Exploiting the large sample size and sequence data to achieve sufficient statistical power in this study enabled us to more deeply investigate the genetic connection between milk yield and health traits in German Holstein. Regarding the generation of the summary statistics, our results confirm the need to include PC in the GWAS for milk yield to avoid substantial genomic inflation caused by population stratification.
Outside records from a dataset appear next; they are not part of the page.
(** X6. When an exception stops the producer before [wait()] (a malformed job
    file, a job description [run] cannot dispatch), no shutdown sentinel is
    ever put: in every execution no worker dequeues one and none is on the
    queue, [wait()] is never reached, and the completion marker is never
    touched. *)
Theorem failed_dispatch_never_signals E job_file fs0 s e :
  (producer E job_file).2 = Err e →
  reachable E job_file fs0 s →
  (∀ w, (w, ShutdownSentinel) ∉ s_delivered s)
  ∧ (ShutdownSentinel ∉ s_queue s)
  ∧ ((∃ k, s_main s = Dispatching k) ∨ s_main s = Failed e)
  ∧ s_touched s = [] ∧ s_fs s = fs0.
Proof.
  intros Herr Hr.
  assert (¬ is_Ok (producer E job_file).2) as Hnot.
  { rewrite Herr. apply not_is_Ok_Err. }
  destruct (main_run_puts_on_error E job_file Hnot) as [ps Hps].
  destruct (reachable_fifo E job_file fs0 s Hr) as [Hfifo _].
  assert (∀ ev, ev ∈ (s_delivered s).*2 ++ s_queue s → ev ≠ ShutdownSentinel)
    as Hnone.
  { intros ev. rewrite Hfifo, Hps. intros (i & Hi & _)%elem_of_take.
    rewrite list_lookup_fmap in Hi. destruct (ps !! i); [|done].
    simpl in Hi. by injection Hi as <-. }
  pose proof (reachable_dispatch_outcome E job_file fs0 s Hr) as Hout.
  pose proof (reachable_marker E job_file fs0 s Hr) as Hm.
  unfold dispatch_outcome, marker_state in *.
  split; [|split; [|split]].
  - intros w Hin. apply (Hnone ShutdownSentinel); [|done].
    apply elem_of_app. left. apply list_elem_of_fmap. by exists (w, ShutdownSentinel).
  - intros Hin. apply (Hnone ShutdownSentinel); [|done].
    apply elem_of_app. by right.
  - destruct (s_main s); try (by destruct Hnot); [eauto|].
    right. congruence.
  - by destruct (s_main s); try (by destruct Hnot).
Qed.

(** The statement above, on the job with two byte ranges for three calls. *)
Lemma failed_dispatch_never_signals_witness :
  (producer Sample.unix (Sample.file (VDict Sample.short_ranges))).2
  = Err IndexError
  ∧ reachable Sample.unix (Sample.file (VDict Sample.short_ranges)) ∅
      (initial Sample.unix (Sample.file (VDict Sample.short_ranges)) ∅)
  ∧ (∀ w, (w, ShutdownSentinel)
          ∉ s_delivered
              (initial Sample.unix (Sample.file (VDict Sample.short_ranges)) ∅))
  ∧ (ShutdownSentinel
     ∉ s_queue (initial Sample.unix (Sample.file (VDict Sample.short_ranges)) ∅))
  ∧ ((∃ k, s_main
             (initial Sample.unix (Sample.file (VDict Sample.short_ranges)) ∅)
           = Dispatching k)
     ∨ s_main (initial Sample.unix (Sample.file (VDict Sample.short_ranges)) ∅)
       = Failed IndexError)
  ∧ s_touched (initial Sample.unix (Sample.file (VDict Sample.short_ranges)) ∅)
    = []
  ∧ s_fs (initial Sample.unix (Sample.file (VDict Sample.short_ranges)) ∅) = ∅.
Proof.
  split; [vm_compute; reflexivity|]. split; [apply rtc_refl|].
  exact (failed_dispatch_never_signals Sample.unix
           (Sample.file (VDict Sample.short_ranges)) ∅ _ IndexError eq_refl
           (rtc_refl _ _)).
Defined.

(** X7. The marker's path needs [executor_id] to be a string: when the job
    file gives anything else there (a number, [null]), building the path
    raises [AttributeError], and whatever the pool has done, in no execution
    is the completion marker touched or the end of the branch reached. *)
Theorem marker_needs_string_executor_id E job_file fs0 job v s :
  namespace job_file = Ok job →
  dict_get "executor_id" job = Some v →
  (∀ text, v ≠ VStr text) →
  reachable E job_file fs0 s →
  marker E job_file = Err (AttributeError "replace")
  ∧ s_touched s = [] ∧ s_fs s = fs0 ∧ s_main s ≠ Finished.
Proof.
  intros Hns He Hv Hr.
  assert (marker E job_file = Err (AttributeError "replace")) as Hm.
  { unfold marker, sentinel_path, getattr. rewrite Hns, He.
    destruct v; try done. by destruct (Hv s0). }
  split; [done|].
  pose proof (reachable_marker E job_file fs0 s Hr) as Hs.
  unfold marker_state in Hs. destruct (s_main s); try by destruct Hs.
  destruct Hs as (path & Hp & _). congruence.
Qed.

(** The statement above, on a job file whose executor id is a number. *)
Lemma marker_needs_string_executor_id_witness :
  dict_get "executor_id"
    (match namespace Edge.numbered_file with Ok d => d | Err _ => [] end)
  = Some (VInt 7)
  ∧ reachable Sample.unix Edge.numbered_file ∅
      (initial Sample.unix Edge.numbered_file ∅)
  ∧ started (producer Sample.unix Edge.numbered_file).1 = [0; 1]
  ∧ marker Sample.unix Edge.numbered_file = Err (AttributeError "replace")
  ∧ s_touched (initial Sample.unix Edge.numbered_file ∅) = []
  ∧ s_fs (initial Sample.unix Edge.numbered_file ∅) = ∅
  ∧ s_main (initial Sample.unix Edge.numbered_file ∅) ≠ Finished.
Proof.
  split; [reflexivity|]. split; [apply rtc_refl|]. split; [reflexivity|].
  exact (marker_needs_string_executor_id Sample.unix Edge.numbered_file ∅ _
           (VInt 7) _ eq_refl eq_refl ltac:(discriminate) (rtc_refl _ _)).
Defined.



(** ** More on dispatch *)

(** X9. A job description with no call to make ([total_calls] zero or
    negative) needs nothing else: [run] reads no other attribute, puts no
    payload and puts one shutdown sentinel per worker. *)
Theorem run_without_calls E self jd job z σ :
  namespace jd = Ok job →
  dict_get "total_calls" job = Some (VInt z) →
  (z ≤ 0)%Z →
  run E self jd σ
  = (advance (replicate (length (workers self)) ShutdownSentinel) 0 σ, Ok tt).
Proof.
  intros Hns Htc Hz. rewrite (run_dispatch E self jd job z σ Hns Htc).
  replace (Z.to_nat z) with 0 by lia. reflexivity.
Qed.

(** The statement above, on a job description that holds [total_calls]
    alone. *)
Lemma run_without_calls_witness :
  (-3 ≤ 0)%Z
  ∧ run Sample.unix Sample.self (VDict [("total_calls", VInt (-3))]) fresh_proc
    = (advance (replicate 2 ShutdownSentinel) 0 fresh_proc, Ok tt).
Proof.
  split; [lia|].
  exact (run_without_calls Sample.unix Sample.self
           (VDict [("total_calls", VInt (-3))]) [("total_calls", VInt (-3))]
           (-3) fresh_proc eq_refl eq_refl ltac:(lia)).
Defined.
Moreover, an experiment-wide significant negative causal association was found between MY and digital phlegmon as well as between MY and mastitis and a nominal significant negative causal association between milk yield and almost each health trait except for interdigital hyperplasia and laminitis. This indicates the long-term negative impact of a genetically driven high milk yield on animal health. However, this causal association still requires to be validated using other samples. Not only the causal associations but also the genetic correlations were all negative. We assume that the causal association between MY and these health traits might be due to another mediating variable, such as the NEB. In the MR analysis, horizontal pleiotropic variants that affected both, MY and the health traits, were identified and removed using a filter step that is implemented in the GSMR method, which we used for our analysis. Interestingly, the difference between estimates of causal effects with and without horizontal pleiotropic variants was negligible. Our findings support the potential of investigating causal associations between economically important traits in livestock by applying a MR analysis in order to unravel these relationships between traits in more detail, and to better differentiate between their causal associations, the effect of horizontal pleiotropic variants affecting both traits and linkage between QTL.